*** Information provided ***

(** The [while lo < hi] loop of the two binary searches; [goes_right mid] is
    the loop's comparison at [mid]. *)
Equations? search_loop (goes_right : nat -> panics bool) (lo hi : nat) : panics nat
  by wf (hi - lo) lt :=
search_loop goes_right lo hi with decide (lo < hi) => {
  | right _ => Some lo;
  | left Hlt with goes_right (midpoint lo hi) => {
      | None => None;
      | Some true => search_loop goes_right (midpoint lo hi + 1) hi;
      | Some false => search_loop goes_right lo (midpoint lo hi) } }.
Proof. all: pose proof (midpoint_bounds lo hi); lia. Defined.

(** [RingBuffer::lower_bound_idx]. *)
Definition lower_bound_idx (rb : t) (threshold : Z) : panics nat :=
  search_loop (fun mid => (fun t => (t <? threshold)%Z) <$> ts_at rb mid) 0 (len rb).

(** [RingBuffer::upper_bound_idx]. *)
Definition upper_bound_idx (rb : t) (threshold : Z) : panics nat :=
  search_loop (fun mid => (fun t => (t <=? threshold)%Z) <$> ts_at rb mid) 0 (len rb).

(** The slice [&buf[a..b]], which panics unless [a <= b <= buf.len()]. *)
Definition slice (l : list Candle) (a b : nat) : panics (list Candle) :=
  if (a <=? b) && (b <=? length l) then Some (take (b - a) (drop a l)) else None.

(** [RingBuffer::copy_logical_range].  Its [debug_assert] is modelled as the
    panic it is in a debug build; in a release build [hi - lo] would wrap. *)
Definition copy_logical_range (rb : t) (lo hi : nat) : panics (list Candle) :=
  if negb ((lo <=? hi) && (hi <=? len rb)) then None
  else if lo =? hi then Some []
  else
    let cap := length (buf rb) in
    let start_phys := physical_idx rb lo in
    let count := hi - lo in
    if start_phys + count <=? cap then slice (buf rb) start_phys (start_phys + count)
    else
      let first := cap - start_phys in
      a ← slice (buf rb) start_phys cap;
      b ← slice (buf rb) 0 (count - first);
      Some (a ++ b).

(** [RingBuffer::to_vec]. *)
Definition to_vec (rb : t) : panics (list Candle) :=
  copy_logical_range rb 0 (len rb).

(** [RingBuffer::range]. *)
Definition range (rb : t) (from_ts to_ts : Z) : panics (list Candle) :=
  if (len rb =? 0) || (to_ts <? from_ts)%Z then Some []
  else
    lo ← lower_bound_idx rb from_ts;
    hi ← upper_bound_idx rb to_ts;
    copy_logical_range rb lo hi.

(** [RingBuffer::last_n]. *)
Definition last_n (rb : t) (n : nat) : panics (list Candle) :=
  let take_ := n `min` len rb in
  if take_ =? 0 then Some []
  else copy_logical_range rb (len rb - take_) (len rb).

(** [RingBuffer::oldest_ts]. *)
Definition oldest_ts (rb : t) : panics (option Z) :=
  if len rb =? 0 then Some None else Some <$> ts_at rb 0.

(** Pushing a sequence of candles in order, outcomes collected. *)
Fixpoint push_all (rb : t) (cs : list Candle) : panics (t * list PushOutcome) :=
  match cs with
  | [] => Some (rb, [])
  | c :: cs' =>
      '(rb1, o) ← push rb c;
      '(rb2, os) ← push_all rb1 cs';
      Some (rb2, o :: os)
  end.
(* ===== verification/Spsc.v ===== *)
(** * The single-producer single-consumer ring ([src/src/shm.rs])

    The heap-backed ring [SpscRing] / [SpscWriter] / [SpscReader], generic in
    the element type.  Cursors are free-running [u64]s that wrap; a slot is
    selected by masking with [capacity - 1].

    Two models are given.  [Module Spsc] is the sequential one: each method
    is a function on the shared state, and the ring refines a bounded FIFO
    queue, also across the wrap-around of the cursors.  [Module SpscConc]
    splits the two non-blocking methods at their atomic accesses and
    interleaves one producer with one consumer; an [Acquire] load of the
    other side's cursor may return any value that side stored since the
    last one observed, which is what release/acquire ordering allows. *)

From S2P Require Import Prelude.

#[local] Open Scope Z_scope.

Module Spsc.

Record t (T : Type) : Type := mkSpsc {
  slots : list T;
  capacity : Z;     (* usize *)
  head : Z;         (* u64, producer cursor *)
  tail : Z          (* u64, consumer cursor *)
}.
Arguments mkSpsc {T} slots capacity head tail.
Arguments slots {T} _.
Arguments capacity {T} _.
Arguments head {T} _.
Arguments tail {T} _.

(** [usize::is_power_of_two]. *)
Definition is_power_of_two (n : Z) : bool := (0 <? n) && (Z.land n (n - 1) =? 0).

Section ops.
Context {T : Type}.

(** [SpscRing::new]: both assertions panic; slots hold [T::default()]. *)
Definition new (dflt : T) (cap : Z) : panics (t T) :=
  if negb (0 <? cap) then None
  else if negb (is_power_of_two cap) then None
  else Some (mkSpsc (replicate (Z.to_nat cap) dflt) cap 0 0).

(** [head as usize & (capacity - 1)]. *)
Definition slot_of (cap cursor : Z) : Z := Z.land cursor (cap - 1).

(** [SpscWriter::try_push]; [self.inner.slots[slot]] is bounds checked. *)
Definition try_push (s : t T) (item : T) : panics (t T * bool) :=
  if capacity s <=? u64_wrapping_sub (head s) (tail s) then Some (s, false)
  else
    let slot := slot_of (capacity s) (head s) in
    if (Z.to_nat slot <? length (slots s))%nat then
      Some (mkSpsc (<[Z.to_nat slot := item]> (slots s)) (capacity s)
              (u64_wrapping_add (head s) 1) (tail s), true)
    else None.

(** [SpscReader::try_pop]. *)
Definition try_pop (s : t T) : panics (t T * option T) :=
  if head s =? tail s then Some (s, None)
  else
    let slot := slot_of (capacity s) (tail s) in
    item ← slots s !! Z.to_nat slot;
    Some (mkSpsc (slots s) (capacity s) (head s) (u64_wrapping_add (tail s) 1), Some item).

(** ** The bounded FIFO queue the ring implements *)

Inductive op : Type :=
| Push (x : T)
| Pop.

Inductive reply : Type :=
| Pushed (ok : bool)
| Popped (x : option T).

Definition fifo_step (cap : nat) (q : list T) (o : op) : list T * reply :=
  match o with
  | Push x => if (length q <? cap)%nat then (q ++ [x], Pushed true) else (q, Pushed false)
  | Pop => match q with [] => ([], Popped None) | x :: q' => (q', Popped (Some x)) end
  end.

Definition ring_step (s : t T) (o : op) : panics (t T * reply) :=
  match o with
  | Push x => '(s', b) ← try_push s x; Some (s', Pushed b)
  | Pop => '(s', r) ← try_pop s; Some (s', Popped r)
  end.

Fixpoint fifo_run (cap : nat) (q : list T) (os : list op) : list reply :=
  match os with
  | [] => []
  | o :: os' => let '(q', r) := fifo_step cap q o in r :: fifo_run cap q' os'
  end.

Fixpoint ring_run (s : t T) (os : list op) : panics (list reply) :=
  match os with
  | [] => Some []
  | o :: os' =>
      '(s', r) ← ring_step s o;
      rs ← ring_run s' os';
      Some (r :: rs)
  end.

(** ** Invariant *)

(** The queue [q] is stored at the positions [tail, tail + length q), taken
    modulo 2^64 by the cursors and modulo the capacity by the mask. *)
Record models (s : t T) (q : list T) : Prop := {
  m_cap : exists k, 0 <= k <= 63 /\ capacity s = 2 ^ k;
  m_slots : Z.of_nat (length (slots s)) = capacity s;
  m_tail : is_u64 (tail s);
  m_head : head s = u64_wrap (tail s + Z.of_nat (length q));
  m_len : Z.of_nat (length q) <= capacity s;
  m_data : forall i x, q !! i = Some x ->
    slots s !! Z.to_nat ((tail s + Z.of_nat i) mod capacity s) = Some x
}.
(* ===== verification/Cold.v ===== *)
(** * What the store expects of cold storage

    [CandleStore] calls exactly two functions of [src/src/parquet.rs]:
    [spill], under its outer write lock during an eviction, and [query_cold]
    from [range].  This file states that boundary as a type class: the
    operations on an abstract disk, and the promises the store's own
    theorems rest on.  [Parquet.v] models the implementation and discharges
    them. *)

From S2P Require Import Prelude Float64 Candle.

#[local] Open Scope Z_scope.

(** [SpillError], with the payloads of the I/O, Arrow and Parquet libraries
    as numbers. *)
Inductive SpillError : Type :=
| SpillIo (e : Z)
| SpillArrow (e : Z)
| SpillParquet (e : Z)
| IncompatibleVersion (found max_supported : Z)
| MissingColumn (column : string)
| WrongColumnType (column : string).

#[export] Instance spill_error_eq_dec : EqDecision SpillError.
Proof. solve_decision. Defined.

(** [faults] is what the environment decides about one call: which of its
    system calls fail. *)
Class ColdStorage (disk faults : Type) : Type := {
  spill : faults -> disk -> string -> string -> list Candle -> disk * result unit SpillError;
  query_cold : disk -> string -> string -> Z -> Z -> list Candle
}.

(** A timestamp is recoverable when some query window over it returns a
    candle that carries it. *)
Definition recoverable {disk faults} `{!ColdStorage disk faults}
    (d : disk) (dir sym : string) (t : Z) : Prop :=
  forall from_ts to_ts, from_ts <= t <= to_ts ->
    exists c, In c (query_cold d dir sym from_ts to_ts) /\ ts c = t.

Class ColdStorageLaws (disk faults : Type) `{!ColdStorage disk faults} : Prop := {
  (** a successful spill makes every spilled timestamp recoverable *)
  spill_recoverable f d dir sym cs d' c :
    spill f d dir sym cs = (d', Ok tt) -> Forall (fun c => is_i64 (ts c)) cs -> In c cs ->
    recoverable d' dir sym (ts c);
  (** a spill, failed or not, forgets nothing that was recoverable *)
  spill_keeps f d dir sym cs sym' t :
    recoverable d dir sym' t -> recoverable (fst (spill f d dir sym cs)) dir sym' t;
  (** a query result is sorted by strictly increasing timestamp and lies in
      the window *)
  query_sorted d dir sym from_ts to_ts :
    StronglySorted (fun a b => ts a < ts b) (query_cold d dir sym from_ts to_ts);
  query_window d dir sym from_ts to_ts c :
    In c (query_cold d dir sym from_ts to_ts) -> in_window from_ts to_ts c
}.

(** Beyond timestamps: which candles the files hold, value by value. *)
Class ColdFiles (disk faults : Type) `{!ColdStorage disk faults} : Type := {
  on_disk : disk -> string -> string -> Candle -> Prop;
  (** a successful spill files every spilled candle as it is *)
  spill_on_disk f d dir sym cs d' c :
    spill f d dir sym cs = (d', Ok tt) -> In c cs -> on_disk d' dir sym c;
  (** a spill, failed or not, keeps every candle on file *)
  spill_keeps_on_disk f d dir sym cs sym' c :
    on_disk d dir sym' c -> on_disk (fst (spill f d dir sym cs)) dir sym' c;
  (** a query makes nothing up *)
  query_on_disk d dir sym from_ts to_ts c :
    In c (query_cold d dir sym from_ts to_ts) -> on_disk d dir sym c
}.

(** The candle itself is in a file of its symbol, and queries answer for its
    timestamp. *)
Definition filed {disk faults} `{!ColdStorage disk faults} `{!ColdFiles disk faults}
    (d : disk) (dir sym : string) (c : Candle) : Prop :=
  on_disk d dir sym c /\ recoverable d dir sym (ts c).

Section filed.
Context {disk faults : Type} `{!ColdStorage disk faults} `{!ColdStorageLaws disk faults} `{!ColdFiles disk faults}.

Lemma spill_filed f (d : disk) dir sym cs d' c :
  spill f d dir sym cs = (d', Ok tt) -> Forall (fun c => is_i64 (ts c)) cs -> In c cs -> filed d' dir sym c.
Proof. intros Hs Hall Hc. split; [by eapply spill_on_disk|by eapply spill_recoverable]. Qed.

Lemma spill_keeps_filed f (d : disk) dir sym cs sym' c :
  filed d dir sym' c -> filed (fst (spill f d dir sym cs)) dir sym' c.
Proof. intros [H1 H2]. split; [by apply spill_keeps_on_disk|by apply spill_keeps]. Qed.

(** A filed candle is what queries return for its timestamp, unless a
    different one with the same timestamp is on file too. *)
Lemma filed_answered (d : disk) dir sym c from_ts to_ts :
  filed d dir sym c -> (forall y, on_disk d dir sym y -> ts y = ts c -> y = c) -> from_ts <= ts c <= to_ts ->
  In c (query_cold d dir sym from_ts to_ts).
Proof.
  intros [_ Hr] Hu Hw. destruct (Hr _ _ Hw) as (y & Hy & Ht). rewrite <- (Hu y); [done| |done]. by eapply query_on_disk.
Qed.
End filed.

*** End of Information provided ***

Scan the entries above for the string "false" and copy each line that contains it.

      | Some false => search_loop goes_right lo (midpoint lo hi) } }.
  if capacity s <=? u64_wrapping_sub (head s) (tail s) then Some (s, false)
  | Push x => if (length q <? cap)%nat then (q ++ [x], Pushed true) else (q, Pushed false)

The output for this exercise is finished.